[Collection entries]
Definition alice : UserEntity.t :=
  {| id := 1; isActive := true; password := "$2a$alice";
     roles := Some User; columns := [("name", "Alice")] |}.

Definition bob : UserEntity.t :=
  {| id := 2; isActive := false; password := "$2a$bob";
     roles := Some Seller; columns := [("name", "Bob")] |}.

Definition rows : Table := [alice; bob].

Definition owner : RequestUser.t := {| RequestUser.id := 1; RequestUser.roles := User |}.
Definition bobUser : RequestUser.t := {| RequestUser.id := 2; RequestUser.roles := Seller |}.
Definition stranger : RequestUser.t := {| RequestUser.id := 5; RequestUser.roles := User |}.
Definition admin : RequestUser.t := {| RequestUser.id := 9; RequestUser.roles := Admin |}.

(** Whether a row meets a search condition on its [id] or [isActive]
    column; conditions on other columns are not interpreted. *)
Definition meets (e : UserEntity.t) (c : CrudRequest.SCondition) : bool :=
  match CrudRequest.value c with
  | CrudRequest.VNum n =>
      if String.eqb (CrudRequest.field c) "id" then id e =? n else true
  | CrudRequest.VBool b =>
      if String.eqb (CrudRequest.field c) "isActive"
      then Bool.eqb (isActive e) b else true
  | CrudRequest.VStr _ => true
  end.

- Task statement -
Restate exactly the lines running from the line with "CrudRequest.VNum n =>" to the end of the entries above, both ends included.

- Result below -
  | CrudRequest.VNum n =>
      if String.eqb (CrudRequest.field c) "id" then id e =? n else true
  | CrudRequest.VBool b =>
      if String.eqb (CrudRequest.field c) "isActive"
      then Bool.eqb (isActive e) b else true
  | CrudRequest.VStr _ => true
  end.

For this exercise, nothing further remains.